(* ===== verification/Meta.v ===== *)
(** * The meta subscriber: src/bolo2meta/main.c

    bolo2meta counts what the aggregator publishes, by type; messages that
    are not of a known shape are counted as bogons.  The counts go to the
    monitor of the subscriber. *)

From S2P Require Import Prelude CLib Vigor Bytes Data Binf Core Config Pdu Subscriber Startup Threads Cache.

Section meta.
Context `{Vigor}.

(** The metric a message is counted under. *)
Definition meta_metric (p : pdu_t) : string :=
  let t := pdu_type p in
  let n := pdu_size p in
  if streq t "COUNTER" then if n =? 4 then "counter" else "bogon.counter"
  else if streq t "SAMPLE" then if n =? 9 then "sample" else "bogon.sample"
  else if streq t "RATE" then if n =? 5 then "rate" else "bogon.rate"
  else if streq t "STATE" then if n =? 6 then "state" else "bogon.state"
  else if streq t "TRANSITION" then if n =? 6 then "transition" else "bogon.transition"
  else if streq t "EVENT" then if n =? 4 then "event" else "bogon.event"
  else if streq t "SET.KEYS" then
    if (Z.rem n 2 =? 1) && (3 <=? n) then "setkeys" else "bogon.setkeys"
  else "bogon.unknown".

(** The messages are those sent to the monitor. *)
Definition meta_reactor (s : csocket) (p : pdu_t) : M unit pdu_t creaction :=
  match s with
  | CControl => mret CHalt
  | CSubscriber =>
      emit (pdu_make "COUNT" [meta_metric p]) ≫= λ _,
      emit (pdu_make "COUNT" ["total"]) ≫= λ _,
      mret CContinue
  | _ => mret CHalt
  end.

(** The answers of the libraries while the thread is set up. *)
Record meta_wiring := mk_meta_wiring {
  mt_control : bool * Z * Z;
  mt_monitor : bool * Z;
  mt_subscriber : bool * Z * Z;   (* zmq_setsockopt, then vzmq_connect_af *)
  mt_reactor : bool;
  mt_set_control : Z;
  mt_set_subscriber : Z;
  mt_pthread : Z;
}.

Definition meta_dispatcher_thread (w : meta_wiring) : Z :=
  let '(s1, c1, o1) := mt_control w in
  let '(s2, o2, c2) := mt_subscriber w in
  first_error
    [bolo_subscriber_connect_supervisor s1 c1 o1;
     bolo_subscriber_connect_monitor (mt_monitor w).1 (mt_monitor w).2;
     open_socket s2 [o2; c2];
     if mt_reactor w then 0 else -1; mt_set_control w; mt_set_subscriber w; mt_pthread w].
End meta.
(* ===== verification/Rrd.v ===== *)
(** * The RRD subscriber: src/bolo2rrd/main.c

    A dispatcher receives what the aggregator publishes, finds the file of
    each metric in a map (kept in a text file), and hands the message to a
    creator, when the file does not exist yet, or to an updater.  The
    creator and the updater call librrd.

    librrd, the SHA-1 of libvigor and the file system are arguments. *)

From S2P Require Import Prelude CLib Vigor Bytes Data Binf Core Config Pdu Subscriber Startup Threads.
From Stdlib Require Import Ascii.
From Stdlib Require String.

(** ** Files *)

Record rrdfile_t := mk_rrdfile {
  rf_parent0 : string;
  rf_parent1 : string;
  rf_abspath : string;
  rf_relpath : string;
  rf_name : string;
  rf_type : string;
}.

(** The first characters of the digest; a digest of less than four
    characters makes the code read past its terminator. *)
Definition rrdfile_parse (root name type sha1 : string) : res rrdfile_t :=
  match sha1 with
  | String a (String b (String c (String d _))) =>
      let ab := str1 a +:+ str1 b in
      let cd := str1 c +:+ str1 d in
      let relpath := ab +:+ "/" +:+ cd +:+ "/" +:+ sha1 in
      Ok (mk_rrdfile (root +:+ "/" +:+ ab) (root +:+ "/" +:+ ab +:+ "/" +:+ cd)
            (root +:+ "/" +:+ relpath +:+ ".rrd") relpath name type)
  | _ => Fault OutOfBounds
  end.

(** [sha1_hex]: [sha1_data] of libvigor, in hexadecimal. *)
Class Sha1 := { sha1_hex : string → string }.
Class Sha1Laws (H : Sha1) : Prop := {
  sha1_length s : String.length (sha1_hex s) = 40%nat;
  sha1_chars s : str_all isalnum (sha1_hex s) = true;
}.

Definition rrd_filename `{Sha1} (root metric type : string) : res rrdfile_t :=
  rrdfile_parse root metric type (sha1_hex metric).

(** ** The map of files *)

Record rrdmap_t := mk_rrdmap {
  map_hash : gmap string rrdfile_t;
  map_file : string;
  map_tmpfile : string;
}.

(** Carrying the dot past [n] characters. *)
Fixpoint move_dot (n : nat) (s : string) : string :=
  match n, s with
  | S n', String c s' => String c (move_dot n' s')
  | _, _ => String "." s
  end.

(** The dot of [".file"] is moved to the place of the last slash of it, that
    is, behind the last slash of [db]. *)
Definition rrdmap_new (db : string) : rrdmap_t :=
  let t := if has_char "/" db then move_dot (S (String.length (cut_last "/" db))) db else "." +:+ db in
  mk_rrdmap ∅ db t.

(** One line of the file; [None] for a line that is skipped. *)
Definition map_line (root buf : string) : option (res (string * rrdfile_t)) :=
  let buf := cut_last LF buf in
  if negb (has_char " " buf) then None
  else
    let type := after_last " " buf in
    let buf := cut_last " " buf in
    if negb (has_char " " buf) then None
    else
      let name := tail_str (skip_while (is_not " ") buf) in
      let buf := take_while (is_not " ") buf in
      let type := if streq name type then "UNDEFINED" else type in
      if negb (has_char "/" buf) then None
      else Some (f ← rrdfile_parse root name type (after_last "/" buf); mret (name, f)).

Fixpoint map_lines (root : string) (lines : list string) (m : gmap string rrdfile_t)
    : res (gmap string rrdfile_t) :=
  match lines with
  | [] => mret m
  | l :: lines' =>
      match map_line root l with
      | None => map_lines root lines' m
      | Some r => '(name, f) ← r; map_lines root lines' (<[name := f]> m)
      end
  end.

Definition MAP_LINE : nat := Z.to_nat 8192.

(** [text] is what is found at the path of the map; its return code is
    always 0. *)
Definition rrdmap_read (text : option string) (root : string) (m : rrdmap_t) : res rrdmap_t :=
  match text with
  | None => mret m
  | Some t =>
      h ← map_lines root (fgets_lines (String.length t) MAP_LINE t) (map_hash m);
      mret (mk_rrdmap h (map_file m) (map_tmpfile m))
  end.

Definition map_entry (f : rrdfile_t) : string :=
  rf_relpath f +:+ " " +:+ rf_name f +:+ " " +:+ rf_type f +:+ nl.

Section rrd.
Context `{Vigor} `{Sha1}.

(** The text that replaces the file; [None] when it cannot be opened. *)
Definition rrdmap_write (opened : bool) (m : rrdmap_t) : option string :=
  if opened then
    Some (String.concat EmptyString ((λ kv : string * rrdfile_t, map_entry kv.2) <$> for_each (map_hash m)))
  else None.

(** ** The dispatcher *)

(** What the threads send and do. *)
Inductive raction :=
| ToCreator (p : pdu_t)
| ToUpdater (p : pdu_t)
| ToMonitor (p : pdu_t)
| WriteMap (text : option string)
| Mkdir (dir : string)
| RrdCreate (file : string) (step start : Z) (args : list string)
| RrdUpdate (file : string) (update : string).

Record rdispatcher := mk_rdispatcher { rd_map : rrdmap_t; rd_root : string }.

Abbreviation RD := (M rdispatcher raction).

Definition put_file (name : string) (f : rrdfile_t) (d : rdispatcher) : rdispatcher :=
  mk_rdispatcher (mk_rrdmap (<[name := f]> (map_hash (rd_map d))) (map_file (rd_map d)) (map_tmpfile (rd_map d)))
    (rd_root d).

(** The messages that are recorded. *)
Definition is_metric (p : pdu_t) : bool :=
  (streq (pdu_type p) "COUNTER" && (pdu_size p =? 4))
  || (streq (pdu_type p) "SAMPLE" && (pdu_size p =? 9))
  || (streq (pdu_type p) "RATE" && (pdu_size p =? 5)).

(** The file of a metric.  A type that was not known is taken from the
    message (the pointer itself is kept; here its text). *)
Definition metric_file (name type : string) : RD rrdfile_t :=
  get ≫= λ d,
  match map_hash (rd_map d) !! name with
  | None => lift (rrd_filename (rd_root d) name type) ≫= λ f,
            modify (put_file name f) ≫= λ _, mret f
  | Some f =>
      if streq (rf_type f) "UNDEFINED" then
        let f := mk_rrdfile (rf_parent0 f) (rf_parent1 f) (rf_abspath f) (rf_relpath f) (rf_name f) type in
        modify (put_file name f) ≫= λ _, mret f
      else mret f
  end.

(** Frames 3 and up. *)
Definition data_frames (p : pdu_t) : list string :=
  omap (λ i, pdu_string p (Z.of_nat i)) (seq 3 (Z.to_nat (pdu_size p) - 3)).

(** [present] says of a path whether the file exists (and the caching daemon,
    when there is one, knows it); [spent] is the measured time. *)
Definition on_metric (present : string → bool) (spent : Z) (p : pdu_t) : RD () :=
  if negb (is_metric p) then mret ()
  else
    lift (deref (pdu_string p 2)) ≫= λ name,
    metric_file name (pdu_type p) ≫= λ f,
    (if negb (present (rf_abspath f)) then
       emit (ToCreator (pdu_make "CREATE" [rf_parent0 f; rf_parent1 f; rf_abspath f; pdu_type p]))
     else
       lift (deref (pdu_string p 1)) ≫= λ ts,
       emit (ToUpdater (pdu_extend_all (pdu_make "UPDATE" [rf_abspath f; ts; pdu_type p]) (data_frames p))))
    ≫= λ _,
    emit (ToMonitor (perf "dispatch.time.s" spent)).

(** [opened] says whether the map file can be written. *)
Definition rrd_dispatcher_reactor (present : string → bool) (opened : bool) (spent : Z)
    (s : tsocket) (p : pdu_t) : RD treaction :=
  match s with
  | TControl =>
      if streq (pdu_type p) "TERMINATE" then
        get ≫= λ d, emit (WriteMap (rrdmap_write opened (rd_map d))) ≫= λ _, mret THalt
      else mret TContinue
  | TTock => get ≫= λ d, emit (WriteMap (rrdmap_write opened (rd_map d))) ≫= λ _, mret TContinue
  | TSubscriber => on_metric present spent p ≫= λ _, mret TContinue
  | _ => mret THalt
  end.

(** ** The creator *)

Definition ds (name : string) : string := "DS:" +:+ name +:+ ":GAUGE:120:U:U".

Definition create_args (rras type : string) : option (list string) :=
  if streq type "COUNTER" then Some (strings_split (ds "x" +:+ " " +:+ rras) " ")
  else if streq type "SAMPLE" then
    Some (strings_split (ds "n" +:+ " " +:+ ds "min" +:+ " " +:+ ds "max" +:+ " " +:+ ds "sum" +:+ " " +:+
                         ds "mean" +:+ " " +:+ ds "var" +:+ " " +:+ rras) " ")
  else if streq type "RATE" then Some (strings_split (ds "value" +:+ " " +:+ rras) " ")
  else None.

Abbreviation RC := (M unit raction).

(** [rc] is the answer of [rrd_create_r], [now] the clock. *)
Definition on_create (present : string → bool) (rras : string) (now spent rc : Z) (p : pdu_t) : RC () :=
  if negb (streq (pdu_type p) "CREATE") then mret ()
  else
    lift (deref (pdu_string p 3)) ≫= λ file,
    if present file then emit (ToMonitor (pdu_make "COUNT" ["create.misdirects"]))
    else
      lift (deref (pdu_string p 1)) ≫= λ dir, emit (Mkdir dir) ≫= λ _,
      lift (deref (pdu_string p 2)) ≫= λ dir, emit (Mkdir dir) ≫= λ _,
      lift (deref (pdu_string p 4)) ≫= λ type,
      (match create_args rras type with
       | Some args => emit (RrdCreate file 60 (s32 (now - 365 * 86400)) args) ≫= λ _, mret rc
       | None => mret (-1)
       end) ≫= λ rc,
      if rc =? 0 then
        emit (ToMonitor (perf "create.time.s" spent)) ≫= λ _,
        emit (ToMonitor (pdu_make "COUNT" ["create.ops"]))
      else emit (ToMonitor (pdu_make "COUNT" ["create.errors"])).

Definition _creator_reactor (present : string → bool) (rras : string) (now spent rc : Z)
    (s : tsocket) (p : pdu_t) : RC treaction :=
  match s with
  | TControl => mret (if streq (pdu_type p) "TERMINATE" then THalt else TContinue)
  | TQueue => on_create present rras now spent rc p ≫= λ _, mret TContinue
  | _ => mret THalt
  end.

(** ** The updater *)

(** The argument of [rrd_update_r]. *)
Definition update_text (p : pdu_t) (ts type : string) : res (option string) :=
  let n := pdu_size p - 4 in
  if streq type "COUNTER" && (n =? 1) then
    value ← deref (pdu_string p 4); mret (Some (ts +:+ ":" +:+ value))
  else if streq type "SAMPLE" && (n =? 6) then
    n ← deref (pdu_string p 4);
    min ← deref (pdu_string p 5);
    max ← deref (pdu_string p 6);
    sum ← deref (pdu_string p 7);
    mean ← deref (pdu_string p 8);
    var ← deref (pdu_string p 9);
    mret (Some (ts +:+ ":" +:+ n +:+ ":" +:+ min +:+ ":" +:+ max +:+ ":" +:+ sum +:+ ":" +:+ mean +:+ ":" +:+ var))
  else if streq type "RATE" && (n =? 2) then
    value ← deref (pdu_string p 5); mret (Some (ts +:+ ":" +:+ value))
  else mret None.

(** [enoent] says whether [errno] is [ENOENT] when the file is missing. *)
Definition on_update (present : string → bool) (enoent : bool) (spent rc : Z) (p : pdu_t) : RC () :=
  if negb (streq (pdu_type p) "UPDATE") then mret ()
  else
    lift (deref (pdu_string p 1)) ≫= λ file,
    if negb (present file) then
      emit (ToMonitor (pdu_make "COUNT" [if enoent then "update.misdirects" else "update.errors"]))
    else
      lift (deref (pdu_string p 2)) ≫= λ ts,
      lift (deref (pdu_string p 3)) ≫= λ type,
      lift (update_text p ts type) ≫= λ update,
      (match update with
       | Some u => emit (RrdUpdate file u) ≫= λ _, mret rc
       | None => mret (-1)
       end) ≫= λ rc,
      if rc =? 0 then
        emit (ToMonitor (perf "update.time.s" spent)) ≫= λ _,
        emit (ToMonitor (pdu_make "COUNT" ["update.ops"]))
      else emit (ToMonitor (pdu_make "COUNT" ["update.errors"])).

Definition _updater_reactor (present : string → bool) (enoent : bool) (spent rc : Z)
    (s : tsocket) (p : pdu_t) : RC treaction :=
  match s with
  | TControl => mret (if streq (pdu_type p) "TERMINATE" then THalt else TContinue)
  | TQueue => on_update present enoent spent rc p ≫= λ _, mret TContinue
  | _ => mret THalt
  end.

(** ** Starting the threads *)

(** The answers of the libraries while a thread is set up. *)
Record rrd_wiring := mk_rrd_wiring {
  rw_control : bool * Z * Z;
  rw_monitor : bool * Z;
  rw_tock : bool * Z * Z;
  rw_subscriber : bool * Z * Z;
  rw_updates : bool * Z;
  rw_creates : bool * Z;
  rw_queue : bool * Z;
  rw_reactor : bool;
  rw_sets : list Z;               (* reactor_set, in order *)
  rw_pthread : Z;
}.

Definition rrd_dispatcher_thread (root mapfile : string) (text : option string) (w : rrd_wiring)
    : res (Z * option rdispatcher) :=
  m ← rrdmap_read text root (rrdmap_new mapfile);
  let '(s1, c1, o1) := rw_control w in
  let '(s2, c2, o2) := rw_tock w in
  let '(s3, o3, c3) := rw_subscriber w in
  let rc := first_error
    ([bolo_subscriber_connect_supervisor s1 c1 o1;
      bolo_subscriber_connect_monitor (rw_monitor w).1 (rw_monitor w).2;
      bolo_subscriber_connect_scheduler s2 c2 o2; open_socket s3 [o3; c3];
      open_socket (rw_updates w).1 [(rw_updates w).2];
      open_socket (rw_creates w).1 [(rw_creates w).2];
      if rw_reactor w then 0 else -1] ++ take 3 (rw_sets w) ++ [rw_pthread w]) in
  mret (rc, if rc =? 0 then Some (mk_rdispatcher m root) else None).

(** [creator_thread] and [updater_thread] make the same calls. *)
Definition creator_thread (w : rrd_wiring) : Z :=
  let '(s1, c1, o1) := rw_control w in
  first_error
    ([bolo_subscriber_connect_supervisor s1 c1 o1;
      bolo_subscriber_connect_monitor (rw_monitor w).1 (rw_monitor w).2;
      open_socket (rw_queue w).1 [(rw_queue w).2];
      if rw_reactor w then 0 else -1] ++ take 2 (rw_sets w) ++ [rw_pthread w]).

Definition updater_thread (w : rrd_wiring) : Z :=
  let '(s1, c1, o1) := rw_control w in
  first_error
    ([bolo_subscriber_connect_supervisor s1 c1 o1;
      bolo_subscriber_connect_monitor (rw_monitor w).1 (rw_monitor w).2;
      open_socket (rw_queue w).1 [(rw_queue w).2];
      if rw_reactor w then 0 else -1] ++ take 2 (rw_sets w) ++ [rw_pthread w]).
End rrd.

^^^^^^^^^^^^^^^^

= About this exercise =
Copy each line of the data that contains the word "Mkdir".

= Response box =
| Mkdir (dir : string)
      lift (deref (pdu_string p 1)) ≫= λ dir, emit (Mkdir dir) ≫= λ _,
      lift (deref (pdu_string p 2)) ≫= λ dir, emit (Mkdir dir) ≫= λ _,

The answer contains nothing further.